The Volker Rule: An Overview of Issues

The Volker Rule: An Overview of Issues


Guy Dempsey of Katten Muchin Rosenman LLP was in keeping with Christmas spirit when he suggested that ‘I don’t think anybody but Santa has enough elves to read that rule’.

The Volker Rule, which has been looming over banks for almost three years, has finally landed. The rule bans lucrative practices that deposit taking banks undertake, namely proprietary trading: which is the act of banks trading with their own money.

The rule serves a simple enough purpose: to avoid another systemic financial crash that must be borne out by the taxpayer. The rule itself, however, is far from simple. In fact, the senior editor at large at CNN Money has been quick to point out that it is ‘half again as long as the Greek version of the New Testament,’ which brings with it problems of complexity and ambiguity.

This ‘problem’ for banks, is big business for law firms. Furthermore, and slightly more relevant for those readers studying a banking and financial regulation law module, is that it gives an interesting comparison between different forms of regulation in the US and the UK.

‘One Man’s Loss is Another Man’s Gain’

This idiom can be clearly applied here with respect to banks and law firms.

Banks must make trades for their clients if they are to be profitable. Yet this rule will restrict their ability to do so on the huge pre-crash scale they used to operate on. This will force some securities and non-banking firms who can no longer compete to leave the market.

This is not only a problem for banks, but for the economy as a whole. If banks stop conducting transactions for their clients then the markets become less liquid, and this means higher transaction costs leading to sluggish growth in the financial system. Whilst this might prevent a crash, it will slow down the US economy.

As any macroeconomist will tell you, this will have a negative effect on businesses in the US as aggregate demand begins to slow and people spend less, leading to widespread issues ranging from unemployment to less tax revenue. With China’s economy ever on the offensive, this is the last scenario the US needs.

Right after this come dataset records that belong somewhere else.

(** X6.  A line the loop works on is not empty, has
    no white space at its ends and no line break.  It is a header
    exactly when it is an upper-case letter from A to Z, then one or
    more letters from a to z or A to Z or white space characters, then
    a colon, then anything; the name is what stands before the first
    colon and the text what stands behind it, both trimmed. *)
Theorem header_iff_shape (raw_text line name txt : str) :
  In line (seen_lines raw_text) ->
  solid_head line /\ ends_solid line /\ forallb is_dot line = true /\
  (header line = Some (name, txt) <->
   exists c g rest,
     line = c :: g ++ colon :: rest /\
     is_upper_az c = true /\ g <> [] /\ forallb is_name_char g = true /\
     rest <> [] /\ name = strip (c :: g) /\ txt = strip rest).
Proof.
  intros H.
  pose proof (seen_lines_ok raw_text) as A.
  pose proof (seen_lines_head raw_text) as B.
  rewrite Forall_forall in A, B. destruct (A line H) as [D E].
  split; [now apply B|]. split; [exact E|]. split; [exact D|].
  now apply header_shape.
Qed.

Lemma header_iff_shape_witness :
  In (u "Alice Smith: Let us start.")
     (seen_lines (u "00:01 Alice Smith: Let us start.")) /\
  header (u "Alice Smith: Let us start.") =
  Some (u "Alice Smith", u "Let us start.").
Proof.
  assert (In (u "Alice Smith: Let us start.")
             (seen_lines (u "00:01 Alice Smith: Let us start."))) as I
      by (vm_compute; left; reflexivity).
  split; [exact I|].
  apply (header_iff_shape (u "00:01 Alice Smith: Let us start.")
           (u "Alice Smith: Let us start.")
           (u "Alice Smith") (u "Let us start.") I).
  exists 65%N, (u "lice Smith"), (u " Let us start.").
  repeat split; try (vm_compute; reflexivity); discriminate.
Defined.

(** X7.  [extract_speakers] on the turns of
    [parse_transcript] gives, in ascending order and each once, the
    names of the header lines, and Unknown when the text starts with
    lines that belong to no speaker; it gives no name exactly when
    there is no turn. *)
Theorem speakers_of_parse (raw_text : str) :
  StronglySorted str_lt (extract_speakers (parse_transcript raw_text)) /\
  NoDup (extract_speakers (parse_transcript raw_text)) /\
  (forall x, In x (extract_speakers (parse_transcript raw_text)) <->
             In x (leading_unknown (seen_lines raw_text) ++
                   header_names (seen_lines raw_text))) /\
  (extract_speakers (parse_transcript raw_text) = [] <->
   parse_transcript raw_text = []).
Proof.
  assert (forall x, In x (extract_speakers (parse_transcript raw_text)) <->
                    In x (List.map speaker (parse_transcript raw_text))) as K.
  { intros x. rewrite extract_speakers_in, in_map_iff. split.
    - intros [_ [t [I E]]]. exists t. auto.
    - intros [t [E I]]. split; [|exists t; auto].
      pose proof (parse_ok raw_text) as O. rewrite Forall_forall in O.
      destruct (O t I) as [N _]. now rewrite <- E. }
  split; [apply extract_speakers_ordered|].
  split; [apply ordered_nodup, extract_speakers_ordered|].
  split.
  - intros x. rewrite K, parse_blocks_eq, blocks_speakers. reflexivity.
  - split; intros H.
    + destruct (parse_transcript raw_text) as [|t ts]; [reflexivity|].
      exfalso. assert (In (speaker t) []) as X; [|exact X].
      rewrite <- H. apply K. now left.
    + now rewrite H.
Qed.

(* ================================================================= *)
(** ** Further properties of [clean_transcript] *)

Lemma rstrip_fixed (s : str) : s = [] \/ ends_solid s -> rstrip s = s.
Proof.
  intros [-> | [r [c [-> H]]]]; [reflexivity|].
  unfold rstrip. rewrite rev_app_distr. cbn [rev app lstrip]. rewrite H.
  change (rev (c :: rev r) = r ++ [c]). cbn [rev]. now rewrite rev_involutive.
Qed.

Lemma strip_fixed (s : str) :
  solid_head s -> s = [] \/ ends_solid s -> strip s = s.
Proof.
  intros H E. unfold strip.
  assert (lstrip s = s) as ->; [|now apply rstrip_fixed].
  destruct s as [|c r]; [reflexivity|]. cbn in H. cbn [lstrip]. now rewrite H.
Qed.

Lemma strip_idem (s : str) : strip (strip s) = strip s.
Proof.
  apply strip_fixed; [apply strip_solid|].
  destruct (strip s) as [|c r] eqn:E; [now left | right].
  rewrite <- E. apply strip_ends_solid. rewrite E. discriminate.
Qed.

Lemma tidy_space (s : str) (c : char) :
  tidy s = true -> In c s -> is_space c = true -> c = 32%N.
Proof.
  induction s as [|a s IH]; intros T I W; [contradiction|].
  cbn [tidy] in T. apply andb_prop in T. destruct T as [T1 T2].
  destruct I as [-> | I]; [|now apply IH].
  rewrite W in T1. apply andb_prop in T1. destruct T1 as [T1 _].
  now apply N.eqb_eq in T1.
Qed.

Lemma sub_from_in (r : regex) (repl s : str) :
  forall b skip c,
    In c (sub_from r repl s b skip) -> In c s \/ In c repl.
Proof.
  induction s as [|a s IH]; intros b skip c H.
  - cbn [sub_from] in H. destruct skip; [|contradiction].
    destruct (match_at b r []); [now right | contradiction].
  - cbn [sub_from] in H. destruct skip as [|n].
    + destruct (match_at b r (a :: s)) as [m|].
      * destruct (m_pos m) as [|k].
        -- apply in_app_or in H. destruct H as [H | [-> | H]];
             [now right | left; now left |].
           apply IH in H. destruct H; [left; now right | now right].
        -- apply in_app_or in H. destruct H as [H | H]; [now right|].
           apply IH in H. destruct H; [left; now right | now right].
      * destruct H as [-> | H]; [left; now left|].
        apply IH in H. destruct H; [left; now right | now right].
    + apply IH in H. destruct H; [left; now right | now right].
Qed.

Lemma strip_in (s : str) (c : char) : In c (strip s) -> In c s.
Proof.
  intros H. destruct (strip_split s) as [p [q [E _]]]. rewrite E.
  apply in_or_app. right. apply in_or_app. now left.
Qed.

Lemma clean_in (t : str) (c : char) :
  In c (clean_transcript t) -> c = 32%N \/ In c t.
Proof.
  rewrite clean_unfold. unfold clean_passes. intros H. apply strip_in in H.
  rewrite tidy_replace in H
    by exact (proj1 (collapse_tidy (re_sub timestamp_body [] t) true 0
                       (or_introl eq_refl))).
  apply sub_from_in in H. destruct H as [H | [<- | []]]; [|now left].
  apply sub_from_in in H. destruct H as [H | []]. now right.
Qed.

(** The passes on white space leave the other characters alone. *)
Lemma filter_spaces (p : str) :
  forallb is_space p = true -> filter is_solid p = [].
Proof.
  induction p as [|c p IH]; [reflexivity|]. cbn [forallb filter].
  intros H. apply andb_prop in H. destruct H as [H1 H2].
  unfold is_solid at 1. rewrite H1. now apply IH.
Qed.

Lemma strip_solids (s : str) : filter is_solid (strip s) = filter is_solid s.
Proof.
  destruct (strip_split s) as [p [q [E [P Q]]]]. rewrite E at 2.
  rewrite !filter_app, (filter_spaces p P), (filter_spaces q Q).
  now rewrite app_nil_r.
Qed.

Lemma lead_spaces (s : str) : forallb is_space (firstn (lead s) s) = true.
Proof.
  induction s as [|c s IH]; [reflexivity|]. cbn [lead].
  destruct (is_space c) eqn:E; [|reflexivity].
  cbn [firstn forallb]. now rewrite E.
Qed.

Lemma filter_solid_cons (c : char) (s : str) :
  filter is_solid (c :: s) =
  if is_space c then filter is_solid s else c :: filter is_solid s.
Proof. cbn [filter]. unfold is_solid at 1. now destruct (is_space c). Qed.

Lemma collapse_solids (s : str) :
  forall b skip,
    skip = 0 \/ skip = lead s ->
    filter is_solid (sub_from ws_run (u " ") s b skip) = filter is_solid s.
Proof.
  induction s as [|c s IH]; intros b skip H.
  - assert (skip = 0) as -> by (destruct H; [assumption | simpl in *; assumption]).
    reflexivity.
  - destruct skip as [|n].
    + cbn [sub_from]. rewrite ws_run_match.
      destruct (is_space c) eqn:E.
      * cbn [m_pos]. rewrite filter_app.
        rewrite (IH false (lead s) (or_intror eq_refl)).
        assert (filter is_solid (u " ") = []) as -> by (vm_compute; reflexivity).
        now rewrite filter_solid_cons, E.
      * rewrite !filter_solid_cons, E.
        now rewrite (IH false 0 (or_introl eq_refl)).
    + cbn [sub_from]. destruct H as [H | H]; [discriminate|].
      cbn [lead] in H. destruct (is_space c) eqn:E; [|discriminate].
      injection H as ->. rewrite (IH false (lead s) (or_intror eq_refl)).
      now rewrite filter_solid_cons, E.
Qed.

Lemma clean_solids (t : str) :
  filter is_solid (clean_transcript t) =
  filter is_solid (re_sub timestamp_body [] t).
Proof.
  rewrite clean_unfold. unfold clean_passes. rewrite strip_solids.
  rewrite tidy_replace
    by exact (proj1 (collapse_tidy (re_sub timestamp_body [] t) true 0
                       (or_introl eq_refl))).
  unfold re_sub. apply collapse_solids. now left.
Qed.

Lemma strip_ts_none (s : str) :
  no_stamp s -> forall b, sub_from timestamp_body [] s b 0 = s.
Proof.
  induction s as [|c s IH]; intros H b.
  - cbn [sub_from]. now rewrite timestamp_nil.
  - cbn [sub_from].
    destruct (match_at b timestamp_body (c :: s)) as [m|] eqn:M.
    + exfalso. destruct (timestamp_body_stamp b _ m M) as [ts [S [E _]]].
      apply (H [] ts (m_rest m)); [exact E | exact S].
    + f_equal. apply IH. intros pre ts post E.
      apply (H (c :: pre) ts post). now rewrite E.
Qed.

What does this mean for law firms?

‘Compliance, compliance, compliance’ is the name of the game for banks according to Shearman & Sterling partner Donald Lamson, and this means huge amounts of work for the lawyers advising banks.

The high levels of complexity coupled with the regulators lack of appetite to provide interpretive guidance means a huge volume of interpretive work for law firms, who will be looking to establish models for compliance and find new strategies for securities firms to stay competitive in the market, whilst ensuring they adhere to the golden rule of ‘compliance.’ Law firms can afford to charge astronomical fees for such advice, as banks cannot afford to get on the wrong side of the regulator.

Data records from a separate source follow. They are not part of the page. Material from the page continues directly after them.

(** The floor platform spans the world, so the actor never gets below it:
    in every state the game reaches its [y] is at most 900, i.e. its bottom
    edge is at or above the top of the floor platform. *)
Theorem never_below_floor (g : GameWindow) :
  reachable g ->
  y (player g) <= 900 /\ bottom (player g) <= y floor_platform.
Proof.
  intros Hg.
  assert (Hy : y (player g) <= 900).
  { induction Hg as [| input clock g Hg IH].
    - vm_compute. discriminate.
    - pose proof (reachable_invariant g Hg)
        as (Hlevel & Hin & _ & Hplats & _).
      rewrite GameWindow_update_player, player_before_hazards_eq.
      set (temp := temp_platform
                     (expire_platform clock (place_platform input clock g))).
      destruct (check_obstacles_cases (obstacles g)
                  (Player_update input (platforms g) temp (player g)))
        as [-> | (_ & Hy & _)].
      + apply Player_update_above_floor; try assumption.
        rewrite Hplats. unfold all_platforms. apply in_or_app. left.
        left. reflexivity.
      + rewrite Hy.
        destruct (check_obstacles_fixed (obstacles g)
                    (Player_update input (platforms g) temp (player g)))
          as (_ & _ & _ & _ & _ & _ & -> & _).
        destruct (Player_update_fixed input (platforms g) temp (player g))
          as (_ & _ & _ & _ & _ & ->).
        destruct Hlevel as (_ & _ & _ & _ & _ & ->). vm_compute. discriminate. }
  split; [exact Hy |].
  pose proof (reachable_invariant g Hg) as ((_ & Hh & _) & _).
  unfold bottom. rewrite Hh. unfold floor_platform, Platform_new.
  cbn [y Platform_base]. lra.
Qed.

(** ** A platform placed under a falling actor *)


(** ** Drawing *)

Lemma std_clamp (v hi : double) :
  0 <= hi ->
  0 <= std_max 0 (std_min v hi) /\ std_max 0 (std_min v hi) <= hi
  /\ (0 <= v -> v <= hi -> std_max 0 (std_min v hi) == v)
  /\ (v < 0 -> std_max 0 (std_min v hi) == 0)
  /\ (hi < v -> std_max 0 (std_min v hi) == hi).
Proof.
  intros Hhi. unfold std_max, std_min.
  destruct (dlt_spec hi v) as [H1 | H1].
  - destruct (dlt_spec 0 hi) as [H2 | H2];
      repeat split; intros; lra.
  - destruct (dlt_spec 0 v) as [H2 | H2];
      repeat split; intros; lra.
Qed.

Lemma camera_eq (g : GameWindow) :
  camera g
  = (std_max 0
       (std_min (x (player g) + width (player g) / 2 - 400) 1200),
     std_max 0
       (std_min (y (player g) + height (player g) / 2 - 300) 400)).
Proof. reflexivity. Qed.

(** The camera never shows anything outside the world, and it is centred
    on the actor wherever that keeps the view inside the world. *)
Theorem camera_in_world (g : GameWindow) :
  (0 <= fst (camera g) /\ fst (camera g) <= 2000 - 800
   /\ 0 <= snd (camera g) /\ snd (camera g) <= 1000 - 600)
  /\ (400 <= x (player g) + width (player g) / 2 ->
      x (player g) + width (player g) / 2 <= 1600 ->
      fst (camera g) == x (player g) + width (player g) / 2 - 400)
  /\ (300 <= y (player g) + height (player g) / 2 ->
      y (player g) + height (player g) / 2 <= 700 ->
      snd (camera g) == y (player g) + height (player g) / 2 - 300).
Proof.
  rewrite camera_eq. cbn [fst snd].
  destruct (std_clamp (x (player g) + width (player g) / 2 - 400) 1200)
    as (Hx0 & Hx1 & Hxc & _); [lra |].
  destruct (std_clamp (y (player g) + height (player g) / 2 - 300) 400)
    as (Hy0 & Hy1 & Hyc & _); [lra |].
  split; [repeat split; lra |]. split.
  - intros H0 H1. rewrite Hxc by lra. reflexivity.
  - intros H0 H1. rewrite Hyc by lra. reflexivity.
Qed.

(** In every state the game reaches the whole box of the actor is on the
    screen. *)
Theorem actor_on_screen (g : GameWindow) :
  reachable g ->
  Forall (on_screen (GameWindow_draw g)) (corners (Player_draw (player g))).
Proof.
  intros Hg. apply reachable_invariant in Hg.
  destruct Hg as ((Hw & Hh & Hww & Hwh & _) & (Hx0 & Hx1 & Hy0 & Hy1) & _).
  rewrite Hw, Hww in Hx1. rewrite Hh, Hwh in Hy1.
  unfold GameWindow_world_width, GameWindow_world_height in *.
  unfold on_screen, GameWindow_draw, Player_draw, corners.
  cbn [translate_x translate_y]. rewrite camera_eq. cbn [fst snd].
  rewrite Hw, Hh.
  change (inject_Z window_width) with 800.
  change (inject_Z window_height) with 600.
  assert (E25 : 50 / 2 == 25) by reflexivity.
  destruct (std_clamp (x (player g) + 50 / 2 - 400) 1200)
    as (_ & _ & Hxc & Hxl & Hxh); [lra |].
  destruct (std_clamp (y (player g) + 50 / 2 - 300) 400)
    as (_ & _ & Hyc & Hyl & Hyh); [lra |].
  assert (Hcx : std_max 0 (std_min (x (player g) + 50 / 2 - 400) 1200)
                <= x (player g)
                /\ x (player g) + 50
                   <= std_max 0 (std_min (x (player g) + 50 / 2 - 400) 1200)
                      + 800).
  { destruct (Qlt_le_dec (x (player g) + 50 / 2 - 400) 0) as [Hl | Hl];
      [rewrite (Hxl Hl); lra |].
    destruct (Qlt_le_dec 1200 (x (player g) + 50 / 2 - 400)) as [Hr | Hr];
      [rewrite (Hxh Hr); lra |].
    rewrite (Hxc Hl Hr). lra. }
  assert (Hcy : std_max 0 (std_min (y (player g) + 50 / 2 - 300) 400)
                <= y (player g)
                /\ y (player g) + 50
                   <= std_max 0 (std_min (y (player g) + 50 / 2 - 300) 400)
                      + 600).
  { destruct (Qlt_le_dec (y (player g) + 50 / 2 - 300) 0) as [Hl | Hl];
      [rewrite (Hyl Hl); lra |].
    destruct (Qlt_le_dec 400 (y (player g) + 50 / 2 - 300)) as [Hr | Hr];
      [rewrite (Hyh Hr); lra |].
    rewrite (Hyc Hl Hr). lra. }
  revert Hcx Hcy.
  generalize (std_max 0 (std_min (x (player g) + 50 / 2 - 400) 1200)).
  generalize (std_max 0 (std_min (y (player g) + 50 / 2 - 300) 400)).
  intros cy cx Hcx Hcy.
  repeat apply Forall_cons; try apply Forall_nil; cbn [fst snd];
    repeat split; lra.
Qed.

(** The spike that is drawn lies inside the box that is tested for
    overlap, with its apex above the middle of the base. *)
Theorem spike_inside_box (o : Obstacle) :
  0 <= width o -> 0 <= height o ->
  Forall (fun pt : double * double =>
            x o <= fst pt /\ fst pt <= x o + width o
            /\ y o <= snd pt /\ snd pt <= y o + height o)
    (corners (Obstacle_draw o))
  /\ nth 1 (corners (Obstacle_draw o)) (0, 0)
     = (x o + width o / 2, y o).
Proof.
  intros Hw Hh.
  assert (Hhalf : 0 <= width o / 2 /\ width o / 2 <= width o).
  { split.
    - apply Qle_shift_div_l; [reflexivity | lra].
    - apply Qle_shift_div_r; [reflexivity | lra]. }
  split; [| reflexivity].
  unfold Obstacle_draw, corners.
  repeat apply Forall_cons; try apply Forall_nil; cbn [fst snd];
    repeat split; lra.
Qed.

(** ** Free fall *)

Lemma world_borders_airborne_y (p : Player) :
  on_ground (world_borders p) = false -> 0 <= y p ->
  y (world_borders p) = y p.
Proof.
  borders p; intros Hair Hy; try discriminate; try reflexivity;
    exfalso; lra.
Qed.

Furthermore, the forced exit of some securities firms creates an opportunity for new ones to enter the market, meaning new clients for law firms.

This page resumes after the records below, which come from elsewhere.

Lemma executeTest_definition fuel testConfig env x :
  isDefinition testConfig ->
  executeTest fuel testConfig env x
  = if present testConfig "http"
    then Some (executeHttpTest testConfig env x)
    else if present testConfig "command"
    then Some (executeCommandTest testConfig env x)
    else if present testConfig "wait"
    then executeKubectlWait fuel (getOpt testConfig "wait")
           (getOpt testConfig "setVars") env x
    else if present testConfig "httpBodyComparison"
    then Some (executeHttpBodyComparisonTest testConfig env x)
    else Some (Throw "Unknown test type: test definition must contain one of: http, command, wait, httpBodyComparison",
               env, x).
Proof.
  intros [Ht Ho]. unfold Core.executeTest, present. rewrite Ht, Ho. reflexivity.
Qed.

(** C2, as the code has it. A definition with none of the four kind
    keys is rejected with the unknown-test-type error. A definition
    with one or several of them is dispatched to the executor of the
    first one present in the order http, command, wait,
    httpBodyComparison; the other kind keys are not looked at. *)
Theorem dispatch_first_present_kind
    (fuel : nat) (testConfig : value) (env : Env) (x : X) :
  isDefinition testConfig ->
  (present testConfig "http" = false ->
   present testConfig "command" = false ->
   present testConfig "wait" = false ->
   present testConfig "httpBodyComparison" = false ->
   executeTest fuel testConfig env x
   = Some (Throw "Unknown test type: test definition must contain one of: http, command, wait, httpBodyComparison",
           env, x)) /\
  (present testConfig "http" = true ->
   executeTest fuel testConfig env x = Some (executeHttpTest testConfig env x)) /\
  (present testConfig "http" = false ->
   present testConfig "command" = true ->
   executeTest fuel testConfig env x = Some (executeCommandTest testConfig env x)) /\
  (present testConfig "http" = false ->
   present testConfig "command" = false ->
   present testConfig "wait" = true ->
   executeTest fuel testConfig env x
   = executeKubectlWait fuel (getOpt testConfig "wait")
       (getOpt testConfig "setVars") env x) /\
  (present testConfig "http" = false ->
   present testConfig "command" = false ->
   present testConfig "wait" = false ->
   present testConfig "httpBodyComparison" = true ->
   executeTest fuel testConfig env x
   = Some (executeHttpBodyComparisonTest testConfig env x)).
Proof.
  intros Hd. rewrite (executeTest_definition _ _ _ _ Hd).
  repeat split; intros; repeat match goal with H : present _ _ = _ |- _ => rewrite H; clear H end;
    reflexivity.
Qed.

(** Closes a branch in which the executor returned the store it was
    given. *)
Ltac unchanged := intros [= <- <- <-]; contradiction.

Lemma executeHttpTest_env test env x r env' x' :
  executeHttpTest test env x = (r, env', x') ->
  env' <> env ->
  truthy (getOpt test "expect") = true /\
  exists response,
    httpRequest test env x = (Ok response, x') /\
    validateHttpExpectations env response (getOpt test "expect") = Ok tt.
Proof.
  unfold Core.executeHttpTest.
  destruct (negb (truthy (getOpt test "http"))); [unchanged|].
  destruct (truthy (getOpt test "setVars")) eqn:Hsv; cbn [andb].
  - destruct (truthy (getOpt test "expect")) eqn:He; cbn [negb];
      [|unchanged].
    destruct (httpRequest test env x) as [[response|m] x1];
      [|unchanged].
    destruct (Core.validateHttpExpectations _ _ _ env response _) as [[]|m] eqn:Hv;
      [|unchanged].
    destruct (applySetVars _ _ _ _ _ _ _) as [[[]|m] env1];
      intros [= <- <- <-] _; eauto.
  - destruct (httpRequest test env x) as [[response|m] x1];
      [|unchanged].
    destruct (Core.validateHttpExpectations _ _ _ env response _) as [[]|m] eqn:Hv;
      unchanged.
Qed.

Lemma executeCommandTest_env test env x r env' x' :
  executeCommandTest test env x = (r, env', x') ->
  env' <> env ->
  truthy (getOpt test "expect") = true /\
  exists result,
    runCommand test env x = (Ok result, x') /\
    validateCommandExpectations result (getOpt test "expect") = Ok tt.
Proof.
  unfold Core.executeCommandTest.
  destruct (negb (truthy (getOpt test "command"))); [unchanged|].
  destruct (truthy (getOpt test "setVars")) eqn:Hsv; cbn [andb].
  - destruct (truthy (getOpt test "expect")) eqn:He; cbn [negb];
      [|unchanged].
    destruct (String.eqb _ "string"); [unchanged|].
    destruct (negb (truthy (getOpt (getOpt test "command") "command")));
      [unchanged|].
    destruct (runCommand test env x) as [[result|m] x1];
      [|unchanged].
    destruct (Core.validateCommandExpectations _ _ _ result _) as [[]|m] eqn:Hv;
      [|unchanged].
    destruct (applySetVars _ _ _ _ _ _ _) as [[[]|m] env1];
      intros [= <- <- <-] _; eauto.
  - destruct (String.eqb _ "string"); [unchanged|].
    destruct (negb (truthy (getOpt (getOpt test "command") "command")));
      [unchanged|].
    destruct (runCommand test env x) as [[result|m] x1];
      [|unchanged].
    destruct (if truthy (getOpt test "expect") then _ else _) as [[]|m];
      unchanged.
Qed.

(** C9, as the code has it. A definition dispatched to the HTTP or the
    command executor that carries [setVars] but no [expect] is rejected
    with the error "setVars requires "expect" to be defined on the test"
    before anything runs: the variable store and the outside world are
    left as they were. And whenever one of these two executors changes
    the variable store, [expect] was present, the request or command
    returned, and its result passed the validation against [expect]. *)
Theorem setVars_requires_expect :
  (forall fuel testConfig env x,
     isDefinition testConfig ->
     present testConfig "http" = true \/
     (present testConfig "http" = false /\ present testConfig "command" = true) ->
     truthy (getOpt testConfig "setVars") = true ->
     truthy (getOpt testConfig "expect") = false ->
     executeTest fuel testConfig env x = Some (Throw setVarsNeedsExpect, env, x)) /\
  (forall test env x r env' x',
     executeHttpTest test env x = (r, env', x') ->
     env' <> env ->
     truthy (getOpt test "expect") = true /\
     exists response,
       httpRequest test env x = (Ok response, x') /\
       validateHttpExpectations env response (getOpt test "expect") = Ok tt) /\
  (forall test env x r env' x',
     executeCommandTest test env x = (r, env', x') ->
     env' <> env ->
     truthy (getOpt test "expect") = true /\
     exists result,
       runCommand test env x = (Ok result, x') /\
       validateCommandExpectations result (getOpt test "expect") = Ok tt).
Proof.
  split; [|split; [exact executeHttpTest_env|exact executeCommandTest_env]].
  intros fuel testConfig env x Hd Hkind Hsv He.
  rewrite (executeTest_definition _ _ _ _ Hd).
  destruct Hkind as [Hh|[Hh Hc]]; rewrite Hh; [|rewrite Hc].
  - unfold Core.executeHttpTest. unfold present in Hh. rewrite Hh, Hsv, He. reflexivity.
  - unfold Core.executeCommandTest. unfold present in Hc. rewrite Hc, Hsv, He. reflexivity.
Qed.

End Engine.

(** A definition with both an [http] and a [command] block. *)
Definition twoKinds : value :=
  VObj [("http", VObj [("url", VStr "http://svc"); ("path", VStr "/")]);
        ("command", VObj [("command", VStr "echo hello")]);
        ("source", VObj [("type", VStr "local")]);
        ("expect", VObj [("statusCode", VNum 200)])].

(** C2, as the specification has it, fails: a definition with two kind
    keys is not rejected, it runs as an HTTP test and passes. *)
Lemma two_kinds_counterexample :
  present twoKinds "http" = true /\
  present twoKinds "command" = true /\
  Sim.executeTest 1 "Running" (VObj []) "hello" twoKinds ∅ 0%Z
  = Some (Ok true, ∅, 10%Z).
Proof. repeat split. Qed.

What will Law Firms be doing?

Many law firms have already started receiving correspondence from their clients asking for the difference between proprietary trading, market making and hedging. This kind of work will form the bulk of their hours; interpretation of the rule.

The job, generally, for law firms is to make their client’s lives easier. By looking for exploitable loopholes in the long and complicated rule through different forms of interpretation, this is exactly what they will be doing.

For example, finding out the scope of the exemptions on market making or what metrics must be complied and reported are all details that are vital to banks and are sure to have various degrees of answers based on different interpretations. It is estimated that such paperwork will run into millions of hours, costing the banks billions, and profiting law firms hugely.

The work is not restricted to the US either. Jones Day have reportedly 200 lawyers across the world reviewing the rule, illustrating the opportunity for trans-border work for lawyers in the banking groups of their respective firms.

Overall, the rule provides lawyers with a fresh new problem to solve with the opportunity for inventive solutions, and for clients willing to pay huge amounts of money to ensure they comply with the rule in the least onerous way possible.

An Effective form of Regulation?

As mentioned before, this new regulation in the US provides an interesting comparison to the changes in the UK. It is suggested however, that the UK’s system is a much easier form of regulation as it ‘ring-fences’ conglomerate banks.

What this means is that, even if investment bankers fail, the other parts of the bank such as retail are safe. More importantly however, is the fact that UK regulators do not have the almost impossible task of deciding what types of trades are socially beneficial, as the US regulators must do under the Volker rule.


The Volker rule is now in full fledge. It is an onerous and complicated rule for banks to comply with, and presents them with serious concerns given the American regulators precedent of setting huge fines to banks lately.

For lawyers however, it presents a fantastic opportunity for them to do what they do best; interpret, find loopholes and advise. There is no better time for law firms to start devoting resources to their banking and finance practices, as banks start piling on the questions they need to ensure compliance.